ABOUT THIS EXERCISE ▸ Report the count of lines in the records that contain "three", without any added text.

DATA FOR ANALYSIS ▸
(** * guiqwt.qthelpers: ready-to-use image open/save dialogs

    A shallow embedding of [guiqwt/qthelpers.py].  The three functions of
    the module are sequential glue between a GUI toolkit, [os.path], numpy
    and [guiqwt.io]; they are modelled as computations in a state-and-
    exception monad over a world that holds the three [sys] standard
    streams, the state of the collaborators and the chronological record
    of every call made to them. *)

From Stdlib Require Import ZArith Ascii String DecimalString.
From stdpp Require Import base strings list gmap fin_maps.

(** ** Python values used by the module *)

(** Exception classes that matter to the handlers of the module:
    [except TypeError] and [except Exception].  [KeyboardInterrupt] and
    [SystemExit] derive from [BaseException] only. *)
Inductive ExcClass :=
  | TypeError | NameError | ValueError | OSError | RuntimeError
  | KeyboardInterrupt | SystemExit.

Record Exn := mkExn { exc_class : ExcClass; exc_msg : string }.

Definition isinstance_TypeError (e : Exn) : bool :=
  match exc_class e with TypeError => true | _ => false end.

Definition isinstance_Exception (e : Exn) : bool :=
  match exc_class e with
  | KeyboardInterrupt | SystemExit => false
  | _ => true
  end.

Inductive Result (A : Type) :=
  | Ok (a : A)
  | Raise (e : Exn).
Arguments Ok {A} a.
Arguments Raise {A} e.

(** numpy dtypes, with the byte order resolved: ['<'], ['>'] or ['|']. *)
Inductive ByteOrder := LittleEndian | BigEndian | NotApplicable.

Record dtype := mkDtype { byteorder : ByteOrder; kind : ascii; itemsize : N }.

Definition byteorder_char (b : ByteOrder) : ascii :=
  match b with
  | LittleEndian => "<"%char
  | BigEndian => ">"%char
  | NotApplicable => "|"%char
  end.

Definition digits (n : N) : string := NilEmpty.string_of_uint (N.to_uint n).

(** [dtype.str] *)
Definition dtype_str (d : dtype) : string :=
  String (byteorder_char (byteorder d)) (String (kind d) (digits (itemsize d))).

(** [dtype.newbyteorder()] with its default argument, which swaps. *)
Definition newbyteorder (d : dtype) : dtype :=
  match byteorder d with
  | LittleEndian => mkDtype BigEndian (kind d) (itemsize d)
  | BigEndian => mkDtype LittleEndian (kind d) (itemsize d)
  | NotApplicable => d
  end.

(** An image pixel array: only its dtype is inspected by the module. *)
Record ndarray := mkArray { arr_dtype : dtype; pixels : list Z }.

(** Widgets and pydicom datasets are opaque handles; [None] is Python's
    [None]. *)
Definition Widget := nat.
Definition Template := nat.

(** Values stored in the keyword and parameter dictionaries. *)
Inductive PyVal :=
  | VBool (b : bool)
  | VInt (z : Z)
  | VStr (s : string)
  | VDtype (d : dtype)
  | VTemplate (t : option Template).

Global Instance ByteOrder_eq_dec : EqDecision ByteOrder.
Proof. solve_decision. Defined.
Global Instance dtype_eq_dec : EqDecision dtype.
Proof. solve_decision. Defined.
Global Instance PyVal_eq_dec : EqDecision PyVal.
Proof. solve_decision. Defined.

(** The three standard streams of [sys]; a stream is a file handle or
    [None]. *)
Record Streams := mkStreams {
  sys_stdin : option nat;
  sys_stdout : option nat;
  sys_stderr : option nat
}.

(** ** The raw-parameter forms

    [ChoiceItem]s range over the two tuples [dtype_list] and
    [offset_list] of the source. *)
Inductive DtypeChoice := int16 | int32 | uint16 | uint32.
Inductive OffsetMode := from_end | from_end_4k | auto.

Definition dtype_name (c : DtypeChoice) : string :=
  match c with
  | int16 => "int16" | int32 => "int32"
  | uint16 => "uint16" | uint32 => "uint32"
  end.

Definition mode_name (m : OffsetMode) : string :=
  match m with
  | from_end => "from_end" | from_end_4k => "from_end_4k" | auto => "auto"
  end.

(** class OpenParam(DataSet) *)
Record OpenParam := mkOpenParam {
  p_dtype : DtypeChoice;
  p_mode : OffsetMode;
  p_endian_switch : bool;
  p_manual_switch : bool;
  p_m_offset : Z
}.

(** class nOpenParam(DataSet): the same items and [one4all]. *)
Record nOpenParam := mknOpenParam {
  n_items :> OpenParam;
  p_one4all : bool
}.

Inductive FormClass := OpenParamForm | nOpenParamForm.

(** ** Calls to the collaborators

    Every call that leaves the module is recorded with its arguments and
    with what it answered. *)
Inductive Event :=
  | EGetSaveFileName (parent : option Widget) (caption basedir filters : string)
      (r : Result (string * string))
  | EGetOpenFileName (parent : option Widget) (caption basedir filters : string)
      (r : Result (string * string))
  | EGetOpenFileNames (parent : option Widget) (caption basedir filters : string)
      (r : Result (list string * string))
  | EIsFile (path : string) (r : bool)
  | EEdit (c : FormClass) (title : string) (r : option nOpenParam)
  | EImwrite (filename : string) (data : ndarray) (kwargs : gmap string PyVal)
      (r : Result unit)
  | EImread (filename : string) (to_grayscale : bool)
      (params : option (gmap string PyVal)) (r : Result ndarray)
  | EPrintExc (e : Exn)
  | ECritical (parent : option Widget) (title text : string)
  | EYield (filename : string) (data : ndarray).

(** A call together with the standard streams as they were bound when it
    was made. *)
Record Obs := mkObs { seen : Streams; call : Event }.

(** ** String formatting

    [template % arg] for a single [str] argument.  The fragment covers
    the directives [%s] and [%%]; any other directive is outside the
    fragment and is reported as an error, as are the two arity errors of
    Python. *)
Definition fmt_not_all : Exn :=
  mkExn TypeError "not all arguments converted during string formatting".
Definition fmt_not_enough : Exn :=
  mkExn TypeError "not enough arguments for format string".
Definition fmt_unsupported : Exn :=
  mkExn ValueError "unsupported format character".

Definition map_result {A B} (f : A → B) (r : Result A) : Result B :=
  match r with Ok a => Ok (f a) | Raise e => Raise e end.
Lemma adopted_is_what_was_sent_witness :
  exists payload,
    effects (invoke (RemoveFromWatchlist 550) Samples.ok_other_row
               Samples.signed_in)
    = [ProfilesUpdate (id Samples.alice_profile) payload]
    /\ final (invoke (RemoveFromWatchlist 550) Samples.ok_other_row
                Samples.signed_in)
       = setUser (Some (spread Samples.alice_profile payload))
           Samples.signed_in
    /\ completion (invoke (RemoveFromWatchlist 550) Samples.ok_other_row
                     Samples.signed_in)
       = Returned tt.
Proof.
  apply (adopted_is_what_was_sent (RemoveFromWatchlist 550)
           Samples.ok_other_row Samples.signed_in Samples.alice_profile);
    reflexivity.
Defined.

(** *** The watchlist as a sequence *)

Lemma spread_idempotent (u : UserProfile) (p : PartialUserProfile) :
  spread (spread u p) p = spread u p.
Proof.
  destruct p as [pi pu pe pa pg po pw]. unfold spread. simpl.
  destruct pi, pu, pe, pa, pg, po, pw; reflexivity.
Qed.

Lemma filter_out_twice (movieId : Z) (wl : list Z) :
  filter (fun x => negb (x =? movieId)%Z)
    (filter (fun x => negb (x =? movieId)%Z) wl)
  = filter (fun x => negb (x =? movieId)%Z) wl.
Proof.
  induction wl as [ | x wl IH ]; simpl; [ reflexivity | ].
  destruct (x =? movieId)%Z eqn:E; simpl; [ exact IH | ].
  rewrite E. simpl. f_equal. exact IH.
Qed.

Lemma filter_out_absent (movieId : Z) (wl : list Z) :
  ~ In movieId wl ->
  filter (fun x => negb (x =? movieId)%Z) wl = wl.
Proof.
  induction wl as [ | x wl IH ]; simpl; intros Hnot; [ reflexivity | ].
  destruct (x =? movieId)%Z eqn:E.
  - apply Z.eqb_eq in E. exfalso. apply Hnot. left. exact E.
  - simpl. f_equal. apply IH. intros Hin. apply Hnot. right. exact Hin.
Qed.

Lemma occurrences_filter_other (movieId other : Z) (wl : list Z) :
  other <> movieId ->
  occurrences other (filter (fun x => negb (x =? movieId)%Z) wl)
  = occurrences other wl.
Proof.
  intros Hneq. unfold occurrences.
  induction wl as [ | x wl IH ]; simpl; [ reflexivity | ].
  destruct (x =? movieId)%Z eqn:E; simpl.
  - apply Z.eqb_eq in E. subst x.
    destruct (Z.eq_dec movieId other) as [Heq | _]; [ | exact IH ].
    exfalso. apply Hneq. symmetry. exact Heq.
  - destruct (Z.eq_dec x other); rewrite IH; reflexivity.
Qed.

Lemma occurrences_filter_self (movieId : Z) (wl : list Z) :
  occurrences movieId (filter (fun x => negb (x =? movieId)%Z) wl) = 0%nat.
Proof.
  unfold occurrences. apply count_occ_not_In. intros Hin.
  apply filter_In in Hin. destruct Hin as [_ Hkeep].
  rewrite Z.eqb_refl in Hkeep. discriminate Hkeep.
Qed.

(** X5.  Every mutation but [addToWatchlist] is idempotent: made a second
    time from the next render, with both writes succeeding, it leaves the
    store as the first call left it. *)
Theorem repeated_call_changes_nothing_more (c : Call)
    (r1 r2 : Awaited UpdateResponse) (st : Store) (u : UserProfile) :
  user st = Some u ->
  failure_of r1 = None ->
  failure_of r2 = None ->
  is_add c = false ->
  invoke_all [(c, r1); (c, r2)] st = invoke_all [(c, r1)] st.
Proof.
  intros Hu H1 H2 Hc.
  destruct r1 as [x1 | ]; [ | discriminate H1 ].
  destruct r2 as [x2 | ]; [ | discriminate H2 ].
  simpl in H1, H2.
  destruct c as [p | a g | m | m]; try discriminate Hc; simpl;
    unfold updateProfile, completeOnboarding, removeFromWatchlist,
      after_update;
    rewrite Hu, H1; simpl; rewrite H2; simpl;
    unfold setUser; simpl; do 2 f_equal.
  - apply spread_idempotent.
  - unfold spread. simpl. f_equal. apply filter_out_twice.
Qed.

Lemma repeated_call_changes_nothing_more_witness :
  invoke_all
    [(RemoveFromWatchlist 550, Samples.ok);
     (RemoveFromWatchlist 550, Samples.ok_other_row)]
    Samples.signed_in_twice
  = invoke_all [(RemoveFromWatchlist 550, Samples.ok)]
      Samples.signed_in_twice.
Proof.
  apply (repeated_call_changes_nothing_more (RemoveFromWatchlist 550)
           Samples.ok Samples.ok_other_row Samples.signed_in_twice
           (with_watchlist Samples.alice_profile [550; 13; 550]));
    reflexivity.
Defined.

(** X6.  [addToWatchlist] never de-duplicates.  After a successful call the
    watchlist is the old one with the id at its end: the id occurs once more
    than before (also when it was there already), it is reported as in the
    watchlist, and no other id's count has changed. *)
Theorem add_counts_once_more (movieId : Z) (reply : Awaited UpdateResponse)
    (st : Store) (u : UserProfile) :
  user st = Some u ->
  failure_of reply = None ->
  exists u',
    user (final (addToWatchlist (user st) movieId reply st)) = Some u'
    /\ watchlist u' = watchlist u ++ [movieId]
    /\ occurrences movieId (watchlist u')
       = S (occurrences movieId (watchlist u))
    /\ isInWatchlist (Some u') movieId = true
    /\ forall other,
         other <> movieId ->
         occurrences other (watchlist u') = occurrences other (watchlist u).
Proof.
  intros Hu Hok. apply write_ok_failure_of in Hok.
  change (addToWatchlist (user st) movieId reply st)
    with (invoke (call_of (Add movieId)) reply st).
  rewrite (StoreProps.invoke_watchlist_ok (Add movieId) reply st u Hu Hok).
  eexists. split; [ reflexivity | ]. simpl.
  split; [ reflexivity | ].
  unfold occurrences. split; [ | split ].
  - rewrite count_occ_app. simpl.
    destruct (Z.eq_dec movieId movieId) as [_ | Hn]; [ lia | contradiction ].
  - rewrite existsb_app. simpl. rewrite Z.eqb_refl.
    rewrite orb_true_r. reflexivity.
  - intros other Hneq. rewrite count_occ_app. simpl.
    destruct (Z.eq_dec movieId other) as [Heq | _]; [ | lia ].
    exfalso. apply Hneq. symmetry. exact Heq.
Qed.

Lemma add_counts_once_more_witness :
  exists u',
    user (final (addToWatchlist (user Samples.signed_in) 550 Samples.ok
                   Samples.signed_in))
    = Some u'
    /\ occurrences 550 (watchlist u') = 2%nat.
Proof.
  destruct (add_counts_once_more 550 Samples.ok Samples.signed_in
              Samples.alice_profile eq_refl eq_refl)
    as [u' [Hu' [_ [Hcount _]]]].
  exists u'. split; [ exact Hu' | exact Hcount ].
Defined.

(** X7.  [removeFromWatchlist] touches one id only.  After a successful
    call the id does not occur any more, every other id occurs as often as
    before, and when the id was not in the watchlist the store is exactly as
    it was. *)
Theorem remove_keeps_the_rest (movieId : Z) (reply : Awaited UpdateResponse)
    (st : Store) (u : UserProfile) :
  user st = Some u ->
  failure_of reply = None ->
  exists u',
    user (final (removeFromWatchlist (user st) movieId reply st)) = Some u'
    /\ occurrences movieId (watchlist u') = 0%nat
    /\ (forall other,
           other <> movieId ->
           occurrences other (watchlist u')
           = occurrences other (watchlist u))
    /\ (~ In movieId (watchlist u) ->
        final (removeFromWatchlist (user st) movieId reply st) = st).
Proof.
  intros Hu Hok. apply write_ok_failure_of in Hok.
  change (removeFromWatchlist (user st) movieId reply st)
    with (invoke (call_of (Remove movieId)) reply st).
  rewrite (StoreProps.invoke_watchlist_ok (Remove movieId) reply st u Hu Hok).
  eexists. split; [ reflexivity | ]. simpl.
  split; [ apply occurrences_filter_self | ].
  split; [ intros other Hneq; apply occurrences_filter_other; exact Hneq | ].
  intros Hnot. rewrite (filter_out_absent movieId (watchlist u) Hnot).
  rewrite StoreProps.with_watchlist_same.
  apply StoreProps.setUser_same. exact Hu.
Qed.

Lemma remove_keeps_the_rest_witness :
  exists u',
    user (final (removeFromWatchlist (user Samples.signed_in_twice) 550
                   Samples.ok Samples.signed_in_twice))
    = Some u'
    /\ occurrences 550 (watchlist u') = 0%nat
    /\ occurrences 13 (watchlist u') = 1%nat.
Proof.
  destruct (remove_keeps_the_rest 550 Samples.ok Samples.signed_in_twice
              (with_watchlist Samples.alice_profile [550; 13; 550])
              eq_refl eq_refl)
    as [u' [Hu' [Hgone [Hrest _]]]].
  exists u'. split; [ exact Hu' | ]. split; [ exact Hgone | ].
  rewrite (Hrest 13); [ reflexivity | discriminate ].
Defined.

* * *

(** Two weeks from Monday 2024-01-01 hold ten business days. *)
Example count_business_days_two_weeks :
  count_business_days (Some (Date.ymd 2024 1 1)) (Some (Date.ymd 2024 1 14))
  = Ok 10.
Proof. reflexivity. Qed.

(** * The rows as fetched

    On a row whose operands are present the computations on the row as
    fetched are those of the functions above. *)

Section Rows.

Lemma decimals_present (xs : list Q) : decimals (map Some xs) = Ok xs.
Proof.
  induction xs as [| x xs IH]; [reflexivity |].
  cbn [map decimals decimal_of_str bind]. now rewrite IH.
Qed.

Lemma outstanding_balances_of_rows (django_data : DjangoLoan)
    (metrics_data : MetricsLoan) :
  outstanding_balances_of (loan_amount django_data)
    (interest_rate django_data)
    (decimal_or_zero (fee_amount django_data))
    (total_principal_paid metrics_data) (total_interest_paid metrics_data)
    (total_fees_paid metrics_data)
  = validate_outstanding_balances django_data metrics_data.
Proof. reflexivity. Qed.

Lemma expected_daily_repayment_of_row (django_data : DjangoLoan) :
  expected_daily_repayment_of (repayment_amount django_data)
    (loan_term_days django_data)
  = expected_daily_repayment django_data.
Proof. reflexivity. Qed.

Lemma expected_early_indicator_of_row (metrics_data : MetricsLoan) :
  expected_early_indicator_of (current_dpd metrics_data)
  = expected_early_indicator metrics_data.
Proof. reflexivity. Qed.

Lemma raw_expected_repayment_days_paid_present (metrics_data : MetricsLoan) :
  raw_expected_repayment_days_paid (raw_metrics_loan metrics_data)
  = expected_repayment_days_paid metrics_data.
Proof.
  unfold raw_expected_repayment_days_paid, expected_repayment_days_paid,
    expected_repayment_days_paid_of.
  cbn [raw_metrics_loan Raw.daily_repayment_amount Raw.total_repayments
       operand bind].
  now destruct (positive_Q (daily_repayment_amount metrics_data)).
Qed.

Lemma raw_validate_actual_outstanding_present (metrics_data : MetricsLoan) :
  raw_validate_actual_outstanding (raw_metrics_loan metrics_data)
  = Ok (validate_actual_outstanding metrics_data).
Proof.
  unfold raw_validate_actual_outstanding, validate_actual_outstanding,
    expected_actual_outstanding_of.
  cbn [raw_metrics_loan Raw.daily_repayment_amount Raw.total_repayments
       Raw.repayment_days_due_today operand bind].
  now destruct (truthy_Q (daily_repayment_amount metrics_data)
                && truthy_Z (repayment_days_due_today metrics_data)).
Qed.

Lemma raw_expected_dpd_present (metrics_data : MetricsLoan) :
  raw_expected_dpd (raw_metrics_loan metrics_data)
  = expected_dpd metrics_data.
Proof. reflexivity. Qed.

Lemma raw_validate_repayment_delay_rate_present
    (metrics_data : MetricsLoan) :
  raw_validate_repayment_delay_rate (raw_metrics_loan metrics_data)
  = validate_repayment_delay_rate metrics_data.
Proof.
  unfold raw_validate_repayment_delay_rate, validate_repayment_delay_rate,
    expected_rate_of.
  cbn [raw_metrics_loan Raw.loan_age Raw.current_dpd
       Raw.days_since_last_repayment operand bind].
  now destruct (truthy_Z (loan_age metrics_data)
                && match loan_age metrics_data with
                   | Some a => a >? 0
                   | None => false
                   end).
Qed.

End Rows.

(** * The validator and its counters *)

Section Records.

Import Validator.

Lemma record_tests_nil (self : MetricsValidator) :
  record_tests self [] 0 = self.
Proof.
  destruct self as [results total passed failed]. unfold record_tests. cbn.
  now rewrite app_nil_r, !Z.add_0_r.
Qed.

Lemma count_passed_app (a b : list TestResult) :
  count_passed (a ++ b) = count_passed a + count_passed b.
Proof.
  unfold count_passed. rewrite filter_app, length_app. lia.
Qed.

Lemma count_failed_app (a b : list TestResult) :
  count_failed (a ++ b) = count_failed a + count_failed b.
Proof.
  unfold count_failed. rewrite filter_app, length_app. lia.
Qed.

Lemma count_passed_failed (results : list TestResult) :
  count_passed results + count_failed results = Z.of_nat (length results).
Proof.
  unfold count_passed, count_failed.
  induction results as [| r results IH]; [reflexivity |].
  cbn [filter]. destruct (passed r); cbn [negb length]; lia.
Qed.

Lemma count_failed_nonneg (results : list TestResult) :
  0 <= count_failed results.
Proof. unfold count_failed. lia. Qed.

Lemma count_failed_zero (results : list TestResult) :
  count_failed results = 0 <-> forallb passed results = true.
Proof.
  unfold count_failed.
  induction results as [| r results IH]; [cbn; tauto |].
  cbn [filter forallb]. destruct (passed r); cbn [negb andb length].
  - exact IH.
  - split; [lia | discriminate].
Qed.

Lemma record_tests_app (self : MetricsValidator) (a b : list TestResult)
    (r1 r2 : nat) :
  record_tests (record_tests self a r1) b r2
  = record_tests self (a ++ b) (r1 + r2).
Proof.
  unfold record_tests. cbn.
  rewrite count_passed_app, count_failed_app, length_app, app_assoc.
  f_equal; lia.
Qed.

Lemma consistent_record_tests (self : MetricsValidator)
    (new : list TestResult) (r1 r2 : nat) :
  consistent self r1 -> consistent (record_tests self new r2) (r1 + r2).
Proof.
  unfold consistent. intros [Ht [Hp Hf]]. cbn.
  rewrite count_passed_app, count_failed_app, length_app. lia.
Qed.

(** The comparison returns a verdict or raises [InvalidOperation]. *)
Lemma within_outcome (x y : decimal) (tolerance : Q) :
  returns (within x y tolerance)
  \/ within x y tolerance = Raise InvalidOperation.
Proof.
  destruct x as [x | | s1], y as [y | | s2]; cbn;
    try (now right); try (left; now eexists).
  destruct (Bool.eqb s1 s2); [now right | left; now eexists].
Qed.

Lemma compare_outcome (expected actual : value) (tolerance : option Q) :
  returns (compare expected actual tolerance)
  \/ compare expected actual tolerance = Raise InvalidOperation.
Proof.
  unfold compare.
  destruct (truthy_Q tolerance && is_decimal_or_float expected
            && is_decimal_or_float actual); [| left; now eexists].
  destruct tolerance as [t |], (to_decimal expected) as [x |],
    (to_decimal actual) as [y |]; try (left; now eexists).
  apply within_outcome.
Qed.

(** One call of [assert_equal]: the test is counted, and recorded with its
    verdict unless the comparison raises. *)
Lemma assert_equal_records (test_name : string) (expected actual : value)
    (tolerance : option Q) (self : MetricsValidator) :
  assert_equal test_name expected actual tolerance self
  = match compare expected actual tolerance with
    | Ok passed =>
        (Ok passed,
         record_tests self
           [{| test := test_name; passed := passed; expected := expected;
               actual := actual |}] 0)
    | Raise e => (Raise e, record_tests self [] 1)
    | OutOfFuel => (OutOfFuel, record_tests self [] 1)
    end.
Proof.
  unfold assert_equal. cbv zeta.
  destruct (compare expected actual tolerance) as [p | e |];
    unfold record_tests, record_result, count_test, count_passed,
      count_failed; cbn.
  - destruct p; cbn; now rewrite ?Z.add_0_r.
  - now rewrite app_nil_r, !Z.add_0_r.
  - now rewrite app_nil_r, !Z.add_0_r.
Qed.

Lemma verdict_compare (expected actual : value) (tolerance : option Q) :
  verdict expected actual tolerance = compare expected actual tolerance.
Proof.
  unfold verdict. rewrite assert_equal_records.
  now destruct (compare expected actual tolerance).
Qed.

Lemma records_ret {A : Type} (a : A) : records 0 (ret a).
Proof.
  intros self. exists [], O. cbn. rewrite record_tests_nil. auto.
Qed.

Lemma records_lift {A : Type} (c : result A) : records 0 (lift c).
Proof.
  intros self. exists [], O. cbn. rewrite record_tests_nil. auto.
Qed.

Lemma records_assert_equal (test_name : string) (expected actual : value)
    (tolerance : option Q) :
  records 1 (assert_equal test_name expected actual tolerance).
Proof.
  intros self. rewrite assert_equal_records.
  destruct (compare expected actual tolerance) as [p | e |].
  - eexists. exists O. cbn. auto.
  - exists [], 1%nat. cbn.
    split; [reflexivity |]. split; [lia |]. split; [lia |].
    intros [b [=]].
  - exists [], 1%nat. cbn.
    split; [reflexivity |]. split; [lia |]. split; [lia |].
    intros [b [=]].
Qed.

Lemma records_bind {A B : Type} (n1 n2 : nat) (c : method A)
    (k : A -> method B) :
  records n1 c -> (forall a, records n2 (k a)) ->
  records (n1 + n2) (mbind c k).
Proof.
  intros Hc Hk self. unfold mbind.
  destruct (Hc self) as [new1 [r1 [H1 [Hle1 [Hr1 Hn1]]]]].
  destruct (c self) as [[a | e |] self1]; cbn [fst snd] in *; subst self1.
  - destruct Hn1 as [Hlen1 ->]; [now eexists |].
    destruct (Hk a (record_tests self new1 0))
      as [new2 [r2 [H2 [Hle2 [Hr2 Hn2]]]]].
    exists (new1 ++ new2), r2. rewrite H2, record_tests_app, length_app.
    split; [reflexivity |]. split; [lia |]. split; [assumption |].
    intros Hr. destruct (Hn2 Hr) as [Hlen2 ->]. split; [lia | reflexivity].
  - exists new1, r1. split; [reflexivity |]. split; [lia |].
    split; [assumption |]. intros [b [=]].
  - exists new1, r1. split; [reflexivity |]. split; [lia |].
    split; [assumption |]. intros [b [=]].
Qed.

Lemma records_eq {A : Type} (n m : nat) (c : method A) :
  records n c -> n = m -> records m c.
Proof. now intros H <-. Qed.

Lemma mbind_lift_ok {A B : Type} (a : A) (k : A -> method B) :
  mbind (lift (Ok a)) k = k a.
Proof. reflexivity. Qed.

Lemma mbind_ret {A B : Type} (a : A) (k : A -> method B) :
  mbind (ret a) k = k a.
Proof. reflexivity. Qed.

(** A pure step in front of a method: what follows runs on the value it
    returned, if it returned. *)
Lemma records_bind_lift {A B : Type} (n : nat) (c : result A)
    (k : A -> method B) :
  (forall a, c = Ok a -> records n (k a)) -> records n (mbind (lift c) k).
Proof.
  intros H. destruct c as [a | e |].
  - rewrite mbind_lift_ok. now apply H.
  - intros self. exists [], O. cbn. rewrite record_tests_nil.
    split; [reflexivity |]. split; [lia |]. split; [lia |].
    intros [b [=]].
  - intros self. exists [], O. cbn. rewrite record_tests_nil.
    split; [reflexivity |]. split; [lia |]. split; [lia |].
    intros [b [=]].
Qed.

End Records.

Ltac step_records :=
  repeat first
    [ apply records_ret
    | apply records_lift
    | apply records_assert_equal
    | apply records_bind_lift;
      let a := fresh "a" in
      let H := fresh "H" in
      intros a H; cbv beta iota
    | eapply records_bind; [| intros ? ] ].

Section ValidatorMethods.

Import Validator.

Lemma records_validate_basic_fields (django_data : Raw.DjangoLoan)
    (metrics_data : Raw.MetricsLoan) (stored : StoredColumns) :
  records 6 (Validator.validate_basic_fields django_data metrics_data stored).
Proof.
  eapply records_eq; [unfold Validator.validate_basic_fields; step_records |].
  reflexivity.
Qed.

RESPONSE AREA ▸ 3